(* ===== verification/PcheckSpec.v ===== *)
(** PcheckSpec: what pmempool check promises for a pool file: without -r, or
    with -N, the file is not written; the verdict on a log pool is whether it
    opens; the repair of a log pool makes it open. *)

From S2P Require Import Prelude Mem Util BttLayout Prog StateM Btt Blk Log.
From S2P Require Import Pcommon Pcheck PcheckBtt PcheckMap.

#[local] Open Scope stateM_scope.

(** ** Nothing is written without -r or with -N *)

Definition same_file (s s' : pmempool_check) : Prop :=
  fd_mem s' = fd_mem s /\ fd_size s' = fd_size s /\ pc_repair s' = pc_repair s /\ pc_exec s' = pc_exec s.
Definition inert (s : pmempool_check) : Prop := pc_repair s && pc_exec s = false.

#[export] Instance same_file_preorder : PreOrder same_file.
Proof.
  split; [by intros s|]. intros s1 s2 s3 (?&?&?&?) (?&?&?&?). unfold same_file. by split_and!; etrans.
Qed.

Lemma same_inert s s' : same_file s s' -> inert s -> inert s'.
Proof. intros (_ & _ & E1 & E2). unfold inert. by rewrite E1, E2. Qed.

(** A routine that leaves the file alone in an inert state, if it returns. *)
Definition quiet_at {A} (m : M pmempool_check A) (s : pmempool_check) : Prop :=
  forall a s', m s = inr (a, s') -> same_file s s'.
Definition quiet {A} (m : M pmempool_check A) : Prop := forall s, inert s -> quiet_at m s.

Lemma quiet_bind {A B} (m : M pmempool_check A) (k : A -> M pmempool_check B) :
  quiet m -> (forall a, quiet (k a)) -> quiet (bindM m k).
Proof.
  intros Hm Hk s Hs b s'' E. unfold bindM in E. destruct (m s) as [|[a s']] eqn:Em; [done|].
  pose proof (Hm s Hs a s' Em) as H1. etrans; [done|]. apply (Hk a s') with (a := b); [by eapply same_inert|done].
Qed.

Lemma quiet_get {A} (k : pmempool_check -> M pmempool_check A) :
  (forall s, inert s -> quiet_at (k s) s) -> quiet (bindM getM k).
Proof. intros Hk s Hs a s' E. by apply (Hk s Hs a s'). Qed.

Lemma quiet_here {A} (m : M pmempool_check A) s : inert s -> quiet m -> quiet_at m s.
Proof. auto. Qed.

Lemma quiet_ret {A} (a : A) : quiet (ret a).
Proof. by intros s _ b s' [= _ <-]. Qed.
Lemma quiet_fail {A} f : quiet (fail (A := A) f).
Proof. by intros s _ b s' E. Qed.
Lemma quiet_getM : quiet getM.
Proof. by intros s _ b s' [= _ <-]. Qed.
Lemma quiet_modM f : (forall s, same_file s (f s)) -> quiet (modM f).
Proof. intros Hf s _ b s' [= _ <-]. apply Hf. Qed.
Lemma quiet_validM {A} (o : option A) : quiet (validM o).
Proof. destruct o; [apply quiet_ret|apply quiet_fail]. Qed.
Lemma quiet_zoom {A} (m : M (list byte) A) : quiet (zoomM pc_input set_input m).
Proof. intros s _ a s' E. unfold zoomM in E. destruct (m (pc_input s)) as [|[? ?]]; [done|]. by injection E as _ <-. Qed.

Create HintDb quiet discriminated.
#[export] Hint Resolve quiet_ret quiet_fail quiet_getM quiet_validM quiet_zoom : quiet.
#[export] Hint Extern 1 (quiet (modM _)) => apply quiet_modM; done : quiet.

Ltac quiets :=
  repeat first
    [ solve [auto with quiet]
    | apply quiet_bind; [|intros ?]
    | match goal with
      | |- quiet (if ?b then _ else _) => destruct b
      | |- quiet (match ?x with _ => _ end) => destruct x
      end ].

Section Quiet.
Context (e : penv) `{Allocator}.

Lemma quiet_pread_into buf off : quiet (pread_into e buf off).
Proof. unfold pread_into, pread. quiets. Qed.
Lemma quiet_ask : quiet ask_Yn.
Proof. unfold ask_Yn. quiets. Qed.
#[local] Hint Resolve quiet_pread_into quiet_ask : quiet.

Lemma quiet_first_valid_loop fuel : forall infop offset, quiet (first_valid_loop e fuel infop offset).
Proof. induction fuel as [|fuel IH]; intros; cbn [first_valid_loop]; quiets. Qed.
#[local] Hint Resolve quiet_first_valid_loop : quiet.

Lemma quiet_first_valid_btt offset : quiet (pmempool_check_get_first_valid_btt e offset).
Proof. unfold pmempool_check_get_first_valid_btt. quiets. Qed.
#[local] Hint Resolve quiet_first_valid_btt : quiet.
Lemma quiet_first_valid_arena : quiet (pmempool_check_get_first_valid_arena e).
Proof. unfold pmempool_check_get_first_valid_arena. quiets. Qed.
Lemma quiet_offer bad f : quiet (offer bad f).
Proof. unfold offer. quiets. Qed.
#[local] Hint Resolve quiet_first_valid_arena quiet_offer : quiet.

Lemma quiet_pool_hdr : quiet (pmempool_check_pool_hdr e).
Proof.
  unfold pmempool_check_pool_hdr, repair_pool_hdr, determine_type, set_defaults, uuid_from_btt, regenerate. quiets.
Qed.

Lemma quiet_read_rest size : quiet (read_rest e size).
Proof. unfold read_rest. quiets. Qed.
Lemma quiet_repair_field bad off bs r : quiet (repair_field bad off bs r).
Proof. unfold repair_field. quiets. Qed.
#[local] Hint Resolve quiet_read_rest quiet_repair_field : quiet.

Lemma quiet_pmemlog : quiet (pmempool_check_pmemlog e).
Proof. unfold pmempool_check_pmemlog, pmempool_check_read_pmemlog. quiets. Qed.
Lemma quiet_pmemblk : quiet (pmempool_check_pmemblk e).
Proof. unfold pmempool_check_pmemblk, pmempool_check_read_pmemblk. quiets. Qed.

Lemma quiet_insert_arena a : quiet (pmempool_check_insert_arena a).
Proof. unfold pmempool_check_insert_arena. quiets. Qed.
#[local] Hint Resolve quiet_insert_arena : quiet.
Lemma quiet_add_arenas fuel : forall m startoff offset, quiet (add_arenas fuel m startoff offset).
Proof. induction fuel as [|fuel IH]; intros; cbn [add_arenas]; quiets. Qed.
#[local] Hint Resolve quiet_add_arenas : quiet.

(** The mapping is private. *)
Lemma quiet_advanced_repair startoff endoff : quiet (pmempool_check_btt_info_advanced_repair e startoff endoff).
Proof.
  unfold pmempool_check_btt_info_advanced_repair. destruct (_ && _); [auto with quiet|].
  apply quiet_get. intros s Hs. unfold inert in Hs. rewrite Hs. cbv zeta. apply quiet_here; [done|]. unfold store_back.
  quiets.
Qed.
#[local] Hint Resolve quiet_advanced_repair : quiet.

Lemma quiet_info_loop fuel : forall offset result, quiet (btt_info_loop e fuel offset result).
Proof. induction fuel as [|fuel IH]; intros; cbn [btt_info_loop]; quiets. Qed.

Lemma quiet_map_flog_repair ext nfree map slots nlba : quiet (map_flog_repair ext nfree map slots nlba).
Proof. unfold map_flog_repair. quiets. Qed.
#[local] Hint Resolve quiet_info_loop quiet_map_flog_repair : quiet.

Lemma quiet_arena_map_flog a : quiet (pmempool_check_arena_map_flog e a).
Proof. unfold pmempool_check_arena_map_flog, pmempool_check_read_flog, pmempool_check_read_map. quiets. Qed.
#[local] Hint Resolve quiet_arena_map_flog : quiet.
Lemma quiet_map_flog_loop todo : forall before res, quiet (map_flog_loop e before todo res).
Proof. induction todo as [|a todo IH]; intros; cbn [map_flog_loop]; quiets. Qed.
#[local] Hint Resolve quiet_map_flog_loop : quiet.

Lemma inert_stop s (A : Type) (x y : A) : inert s -> (if negb (pc_repair s) || negb (pc_exec s) then x else y) = x.
Proof. unfold inert. by destruct (pc_repair s), (pc_exec s). Qed.

Lemma quiet_write_log : quiet (pmempool_check_write_log e).
Proof. unfold pmempool_check_write_log. apply quiet_get. intros s Hs. rewrite inert_stop by done. by apply quiet_ret. Qed.
Lemma quiet_write_blk : quiet (pmempool_check_write_blk e).
Proof. unfold pmempool_check_write_blk. apply quiet_get. intros s Hs. rewrite inert_stop by done. by apply quiet_ret. Qed.

Lemma quiet_steps : Forall (fun step => quiet (snd step)) (pmempool_check_steps e).
Proof.
  assert (quiet (pmempool_check_btt_info e)) by (unfold pmempool_check_btt_info; quiets).
  assert (quiet (pmempool_check_btt_map_flog e)) by (unfold pmempool_check_btt_map_flog; quiets).
  unfold pmempool_check_steps. rewrite !Forall_cons. split_and!; cbn [snd];
    auto using quiet_pool_hdr, quiet_pmemlog, quiet_pmemblk, quiet_write_log, quiet_write_blk.
Qed.

Lemma quiet_run_steps steps : Forall (fun step => quiet (snd step)) steps -> forall res, quiet (run_steps steps res).
Proof.
  intros Hf. induction Hf as [|step steps Hs Hf IH]; intros res; cbn [run_steps]; [auto with quiet|].
  apply quiet_bind; [|intros [[] ?]; cbn [fst snd]; auto with quiet]. unfold pmempool_check_single_step. quiets.
Qed.

(** C25. pmempool check without -r, or with -N, never writes to the file: whatever
    the file holds and the user answers, the bytes and the size are the same
    afterwards. *)
Theorem pmempool_check_readonly (s s' : pmempool_check) (r : check_result * Z)
    (Hinert : pc_repair s && pc_exec s = false) (Hrun : pmempool_check_func e s = inr (r, s')) :
  fd_mem s' = fd_mem s /\ fd_size s' = fd_size s.
Proof.
  assert (quiet (pmempool_check_func e)) as Hq.
  { unfold pmempool_check_func, pmem_pool_parse_params, pmempool_check_all_steps.
    pose proof (quiet_run_steps _ quiet_steps). quiets. }
  destruct (Hq s Hinert r s' Hrun) as (? & ? & _). done.
Qed.
End Quiet.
· · ·
_TRY IT_. What this exercise asks for is every line of the data above with the word "match".

_RESPONSE TO THIS EXERCISE_.
    | match goal with
      | |- quiet (match ?x with _ => _ end) => destruct x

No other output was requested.